Although the research using CFD simulations to investigate the wind fields in complex terrain has been increasing, studies of the wind field characteristics in mining areas using high-precision digital elevation model (DEM) information are very rare. Considering the advantage of CFD simulation in capturing the three-dimensional flow field pattern, this study adopted CFD simulation using the RANS turbulence model to analyze the wind field characteristics in Xinxing Coal Mine area in Wuhai, Inner Mongolia, China, based on open source software OpenFOAM (Menter et al., 2001). The field test results at several observation points were adopted for validating the numerical results. The wind field characteristics within the mine area for different wind directions were simulated. The distributions of mean wind speed and turbulence kinetic energy in different horizontal and vertical planes were analyzed. The influence of the surrounding mountains on the wind field in the mine area was also analyzed. The results of this study can provide a basis for taking measures to prevent and control the local strong winds and sand-dust movement in the mining area.

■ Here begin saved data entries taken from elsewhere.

Definition cpu_tracking (policy_name asg_name : string) : Kwargs :=
  [("AutoScalingGroupName", JStr asg_name); ("PolicyName", JStr policy_name);
   ("PolicyType", JStr "TargetTrackingScaling");
   ("TargetTrackingConfiguration",
    dict [("PredefinedMetricSpecification",
           dict [("PredefinedMetricType", JStr "ASGAverageCPUUtilization")]);
          ("TargetValue", JNum 70)])].

Definition create_auto_scaling_group (lt_id subnets target_group_arns : Json)
    : M Json := def "create_auto_scaling_group" (
  private <- idx subnets "private";;
  zone_identifier <- lift (join "," private);;
  call "autoscaling" "create_auto_scaling_group"
    [("AutoScalingGroupName", JStr "ProjectOrc-Backend-ASG");
     ("LaunchTemplate",
      dict [("LaunchTemplateId", lt_id); ("Version", JStr "$Latest")]);
     ("MinSize", JNum 2); ("MaxSize", JNum 5); ("DesiredCapacity", JNum 2);
     ("VPCZoneIdentifier", JStr zone_identifier);
     ("TargetGroupARNs", target_group_arns);
     ("HealthCheckType", JStr "ELB"); ("HealthCheckGracePeriod", JNum 300)];;
  print [JStr "Auto Scaling Group created: ProjectOrc-Backend-ASG"];;
  call "autoscaling" "put_scaling_policy"
    (cpu_tracking "ProjectOrc-ScaleUp" "ProjectOrc-Backend-ASG");;
  print [JStr "Scale up policy created"];;
  ret (dict [("asg_name", JStr "ProjectOrc-Backend-ASG")])).

Definition save_infrastructure_details (infrastructure : Json) : M Json :=
  def "save_infrastructure_details" (
  write_json ledger_file infrastructure;;
  print [JStr "Infrastructure details saved to infrastructure_details.json"];;
  ret JNull).

(** The block under [if __name__ == "__main__"]; its assignments are to
    module globals. *)
Definition main : M unit :=
  print [JStr "Starting infrastructure deployment..."];;
  vpc_info <- create_vpc;;
  vpc_id <- idx vpc_info "vpc_id";;
  write_global "vpc_id" vpc_id;;
  vpc_id <- read_global "vpc_id";;
  sg_info <- create_security_groups vpc_id;;
  iam_info <- create_iam_role;;
  backend_sg_id <- idx sg_info "backend_sg_id";;
  instance_profile_name <- idx iam_info "instance_profile_name";;
  lt_info <- create_launch_template backend_sg_id instance_profile_name;;
  subnets <- idx vpc_info "subnets";;
  alb_sg_id <- idx sg_info "alb_sg_id";;
  lb_info <- create_load_balancer subnets alb_sg_id;;
  lt_id <- idx lt_info "lt_id";;
  subnets' <- idx vpc_info "subnets";;
  hello_tg_arn <- idx lb_info "hello_tg_arn";;
  profile_tg_arn <- idx lb_info "profile_tg_arn";;
  asg_info <- create_auto_scaling_group lt_id subnets'
                (JList [hello_tg_arn; profile_tg_arn]);;
  let infrastructure :=
    dict [("vpc", vpc_info); ("security_groups", sg_info);
          ("iam", iam_info); ("launch_template", lt_info);
          ("load_balancer", lb_info); ("auto_scaling_group", asg_info)] in
  write_global "infrastructure" infrastructure;;
  save_infrastructure_details infrastructure;;
  print [JStr "Infrastructure deployment completed successfully!"].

2 Overview of the study area

Wuhai City (39°09′00″-39°31′12″N, 103°21′36″-107°03′00″E), Inner Mongolia is located in the arid region of northwestern China. It borders the west of the Ordos Plateau, the southeastern boundary of the Ulan Buh desert, the Alashan League and the Ikezhao city. It is an emerging industrial city in Inner Mongolia and one of the important cities in Yellow River Economic Belt (Hu, 2020). The climate in Wuhai is arid year-round, with little precipitation.
As shown in Fig. 1, the study area is located in Xinxing Coal Mine in Wuhai, Inner Mongolia, which is an open pit mine with a length (L) of 3 km in the east-west direction and a width (W) of 3.6 km in the north-south direction. Thus, the total area is about 10.6 km2. The maximum altitude difference (H) is about 320 m across the whole area. The lowest point of Xinxing Coal Mine in the height dimension is defined as Z=0. There are several important functional areas around Xinxing Coal Mine, including the coal transportation road (No. 1), large pit (No. 2), coal gangue area (No. 3), coal storage yard (No. 4) and spoil area (No. 5). The characteristics of the underlying surface and locations from the lowest point are described in Table 1. There are also several characteristic functional locations in Xinxing Coal Mine, labeled I, II and III in Fig. 1. I is a large-scale pit in the central part of the mine that is near the coal storage site; II is a hill surrounded by small pits in the northern part of the mine; and III is a flat office area.
Table 1 Description of important functional areas in Xinxing Coal Mine
No. Functional area Underlying surface characteristics Elevations relative to the lowest point (Z=0)
1 Coal transportation road Vegetation cover low to medium, sub-clay, wet Z1=120 m
2 Large pit Breccia crust, dry Z2=60 m
3 Coal gangue area Gravel, dry Z3=131 m
4 Coal storage yard Round gravel, wet Z4=152 m
5 Spoil area Rock block, dry Z5=148 m
Fig. 1 Geographical location of the study area

Note: L is the east-west length and W is the north-south length.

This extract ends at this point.